> **Work to complete**:
Write down, unchanged, the entries from the first line through the line holding "destruct Hc as". Include no other line.

> **Material for the task**:
Lemma scan_op op next : delim next -> scan_ok (AT (match op with CCL_RPN_AND => CCL_TOK_AND | CCL_RPN_OR => CCL_TOK_OR
  | CCL_RPN_NOT => CCL_TOK_NOT end) (op_word op) [32]) next.
Proof.
  intros Hd. split_and!; [|unfold spelled; rewrite <- app_assoc; apply skip_visible; [by right|]; destruct op; by eexists _, _|by destruct op].
  cbn [at_text at_kind]. rewrite scan_word by (done || by destruct op). by destruct op.
Qed.

(** A token of one octet. *)
Lemma scan_paren k c ws next : (k = CCL_TOK_LP /\ c = 40) \/ (k = CCL_TOK_RP /\ c = 41) -> ws_ok ws -> scan_ok (AT k [c] ws) next.
Proof.
  intros [[-> ->]|[-> ->]] Hws; (split_and!; [done|unfold spelled; rewrite <- app_assoc; apply skip_visible; [done|by eexists _, _]|done]).
Qed.

Lemma scan_eq c next : word_char c = true \/ c = 40 -> scan_ok (AT CCL_TOK_EQ (str "=") []) (c :: next).
Proof.
  intros Hc. assert (c <> 61 /\ c <> 60 /\ c <> 62) as (H1 & H2 & H3).
  { destruct Hc as [Hc| ->]; [|lia]. split_and!; (apply word_char_not; [done|simpl; tauto]). }
  split_and!; [|done|done]. cbn [at_text at_kind]. change (str "=") with [61]. unfold scan_token. cbn [app]. rewrite rd_0.
  cbn [mbind option_bind drop Z.eqb Pos.eqb orb]. rewrite rd_0. cbn [mbind option_bind].
  by rewrite (proj2 (Z.eqb_neq c 61)), (proj2 (Z.eqb_neq c 60)), (proj2 (Z.eqb_neq c 62)) by done.
Qed.

Lemma atoks_text e : forall ws, concat (map spelled (atoks ws e)) = ws ++ ccl_text e.
Proof.
  assert (forall k t ws, spelled (AT k t ws) = ws ++ t) as Hs by done.
  induction e as [w l|n e IH|e IH|n|op l IHl r IHr]; intros ws; cbn [atoks map concat ccl_text]; rewrite ?Hs.
  - unfold join. rewrite map_map, <- app_assoc. done.
  - rewrite IH, <- !app_assoc. done.
  - rewrite map_app, concat_app, IH. cbn [map concat]. rewrite Hs, <- !app_assoc. done.
  - rewrite <- !app_assoc, app_nil_r. done.
  - rewrite map_app, concat_app, IHl. cbn [map concat]. rewrite Hs, IHr, <- !app_assoc. done.
Qed.

Lemma delim_blank r : delim (32 :: r).
Proof. by exists 32, r. Qed.

Lemma separated_words l next : forallb word_ok l = true -> delim next -> separated (map (fun w => AT CCL_TOK_TERM w [32]) l) next.
Proof.
  intros Hl Hd. induction l as [|w l IH]; [done|]. cbn [forallb] in Hl. apply andb_true_iff in Hl as [Hw Hl]. cbn [map separated].
  split; [|auto]. apply scan_plain; [done|by right|]. destruct l as [|v l]; [done|]. apply delim_blank.
Qed.

(** What an element starts with. *)
Lemma elem_head inq e : elem_ok b inq e = true -> match e with X_words _ _ | X_paren _ | X_qual _ _ => True | _ => False end ->
  forall r, exists c r', ccl_text e ++ r = c :: r' /\ (word_char c = true \/ c = 40).
Proof.
  assert (forall w s, word_ok w = true -> exists c r', w ++ s = c :: r' /\ (word_char c = true \/ c = 40)) as Hw.
  { intros w s. unfold word_ok. rewrite !andb_true_iff. intros [[H1%Z.ltb_lt H2] _]. destruct w as [|c w]; [by cbn in H1|].
    cbn [forallb] in H2. apply andb_true_iff in H2 as [Hc _]. exists c, (w ++ s). auto. }
  intros He Hk r. destruct e as [w l|n e|e|?|?]; try done; cbn [ccl_text].
  - cbn [elem_ok] in He. rewrite !andb_true_iff in He. unfold join. rewrite <- !app_assoc. apply Hw, He.
  - cbn [elem_ok] in He. rewrite !andb_true_iff in He. rewrite <- !app_assoc. apply Hw, He.
  - exists 40, (ccl_text e ++ str ")" ++ r). rewrite <- !app_assoc. auto.
Qed.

> **Written response**:
Lemma scan_op op next : delim next -> scan_ok (AT (match op with CCL_RPN_AND => CCL_TOK_AND | CCL_RPN_OR => CCL_TOK_OR
  | CCL_RPN_NOT => CCL_TOK_NOT end) (op_word op) [32]) next.
Proof.
  intros Hd. split_and!; [|unfold spelled; rewrite <- app_assoc; apply skip_visible; [by right|]; destruct op; by eexists _, _|by destruct op].
  cbn [at_text at_kind]. rewrite scan_word by (done || by destruct op). by destruct op.
Qed.

(** A token of one octet. *)
Lemma scan_paren k c ws next : (k = CCL_TOK_LP /\ c = 40) \/ (k = CCL_TOK_RP /\ c = 41) -> ws_ok ws -> scan_ok (AT k [c] ws) next.
Proof.
  intros [[-> ->]|[-> ->]] Hws; (split_and!; [done|unfold spelled; rewrite <- app_assoc; apply skip_visible; [done|by eexists _, _]|done]).
Qed.

Lemma scan_eq c next : word_char c = true \/ c = 40 -> scan_ok (AT CCL_TOK_EQ (str "=") []) (c :: next).
Proof.
  intros Hc. assert (c <> 61 /\ c <> 60 /\ c <> 62) as (H1 & H2 & H3).
  { destruct Hc as [Hc| ->]; [|lia]. split_and!; (apply word_char_not; [done|simpl; tauto]). }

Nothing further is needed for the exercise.